• **EXERCISE DETAILS**: Below are lines of data, and only some are wanted. Please repeat exactly those from the line that has "None => base_part t" through the line that has "wf_spec spec -> wf_term spec t ->".

··· RECORDS

Lemma print_term_parts t :
  print_term t = match step_of t with
                 | None => base_part t
                 | Some n => (base_part t ++ String "/" (num_to_string n))%string
                 end.
Proof.
  destruct t; cbn [print_term step_of base_part cat foldr]; rewrite ?append_empty; try done.
  by rewrite !append_assoc_r.
Qed.
Lemma term_range_pos spec t :
  wf_spec spec -> wf_term spec t ->
  let '(lo, hi, step) := term_range spec t in 0 <= lo /\ lo <= hi /\ 1 <= step.
Proof. unfold wf_spec, wf_term. destruct (term_range spec t) as [[lo hi] step]. lia. Qed.
Lemma digits_term_char s : all_chars is_digit s = true -> all_chars term_char s = true.
Proof. apply all_chars_impl. intros c Hc. unfold term_char. by rewrite Hc. Qed.
Lemma term_chars_free (P : ascii -> bool) s :
  (forall c, term_char c = true -> P c = true) -> all_chars term_char s = true ->
  all_chars P s = true.
Proof. intros H. by apply all_chars_impl. Qed.
Lemma term_char_cases c :
  term_char c = true -> is_digit c = true \/ c = "*"%char \/ c = "/"%char \/ c = "-"%char.
Proof.
  unfold term_char. rewrite !orb_true_iff, !bool_decide_eq_true. tauto.
Qed.
Lemma num_term_chars n : 0 <= n -> all_chars term_char (num_to_string n) = true.
Proof. intros Hn. by apply digits_term_char, num_to_string_digits. Qed.
#[local] Hint Resolve num_term_chars : js.

Section Grammar.
Context (spec : CronFieldSpec) (Hspec : wf_spec spec).

(** What the printed form of a well-formed term looks like. *)
Lemma base_part_spec t :
  wf_term spec t ->
  free "/" (base_part t) /\ base_part t <> "" /\ all_chars term_char (base_part t) = true.
Proof.
  intros Ht. pose proof (term_range_pos spec t Hspec Ht) as Hp. unfold wf_term in Ht.
  unfold free. destruct t; cbn [term_range base_part] in *; try (repeat split; done);
    unfold cat; cbn [foldr]; rewrite ?append_empty, ?all_chars_app; cbn [all_chars].
  1,2: repeat split; [apply digits_free; [done|]|apply num_to_string_ne|]; auto with js lia.
  all: rewrite ?andb_true_iff.
  all: repeat split; try done; try (apply digits_free; [done|]); auto with js lia.
  all: try (apply num_to_string_digits; lia); try (apply num_term_chars; lia).
  all: assert (Hne : num_to_string a <> "") by (apply num_to_string_ne; lia).
  all: by destruct (num_to_string a).
Qed.

Lemma parseNumber_print term n :
  fs_min spec <= n <= fs_max spec -> parseNumber (num_to_string n) spec term = Ok n.
Proof.
  intros Hn. unfold parseNumber. rewrite parse_digits_num by (unfold wf_spec in Hspec; lia).
  destruct (Z.ltb_spec n (fs_min spec)); [lia|]. destruct (Z.ltb_spec (fs_max spec) n); [lia|].
  done.
Qed.
Lemma num_not_dash n : 0 <= n -> includes (num_to_string n) "-" = false.
Proof.
  intros Hn. rewrite includes_char, digits_free; [done|done|by apply num_to_string_digits].
Qed.
Lemma num_not_star n s : 0 <= n -> (num_to_string n ++ s)%string <> "*".
Proof.
  intros Hn E. pose proof (num_to_string_digits n Hn) as Hd.
  pose proof (num_to_string_ne n Hn). destruct (num_to_string n) as [|c r]; [done|].
  injection E as -> _. done.
Qed.
Lemma parse_bounds_print term t :
  wf_term spec t ->
  let '(lo, hi, _) := term_range spec t in
  parse_bounds term (base_part t) spec (bool_decide (is_Some (step_of t))) = Ok (lo, hi).
Proof.
  intros Ht. pose proof (term_range_pos spec t Hspec Ht) as Hp. unfold wf_term in Ht.
  assert (Hr : forall a b, fs_min spec <= a <= b -> b <= fs_max spec -> 0 <= a -> forall sb,
    parse_bounds term (cat [num_to_string a; "-"; num_to_string b]) spec sb = Ok (a, b)).
  { intros a b Ha Hb Ha0 sb. unfold cat. cbn [foldr]. rewrite append_empty.
    unfold parse_bounds. rewrite decide_False by (by apply num_not_star).
    rewrite includes_char, !all_chars_app. cbn [all_chars].
    rewrite bool_decide_eq_true_2 by done. rewrite !andb_false_r. cbn [negb].
    change ("-" ++ num_to_string b)%string with (String "-" (num_to_string b)).
    assert (forall n, 0 <= n -> all_chars (fun x => negb (bool_decide (x = "-"%char)))
                                  (num_to_string n) = true) as Hd
      by (intros n Hn; apply digits_free; [done|by apply num_to_string_digits]).
    rewrite split_on_app, split_on_free by (apply Hd; lia).
    rewrite decide_False by (intros [?|?]; (eapply num_to_string_ne; [|eassumption]); lia).
    rewrite !parseNumber_print by lia. cbn. destruct (Z.ltb_spec b a); [lia|done]. }
  assert (Hv : forall a sb, fs_min spec <= a <= fs_max spec ->
    parse_bounds term (num_to_string a) spec sb = Ok (a, if sb then fs_max spec else a)).
  { intros a sb Ha. unfold wf_spec in Hspec. unfold parse_bounds.
    rewrite decide_False by (rewrite <- (append_empty (num_to_string a)); apply num_not_star; lia).
    rewrite num_not_dash by lia. by rewrite parseNumber_print. }
  destruct t; cbn [term_range base_part step_of] in *; try done;
    first [apply Hr; lia | by rewrite Hv by lia].
Qed.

······

• **SOLUTION BELOW**:
                 | None => base_part t
                 | Some n => (base_part t ++ String "/" (num_to_string n))%string
                 end.
Proof.
  destruct t; cbn [print_term step_of base_part cat foldr]; rewrite ?append_empty; try done.
  by rewrite !append_assoc_r.
Qed.
Lemma term_range_pos spec t :
  wf_spec spec -> wf_term spec t ->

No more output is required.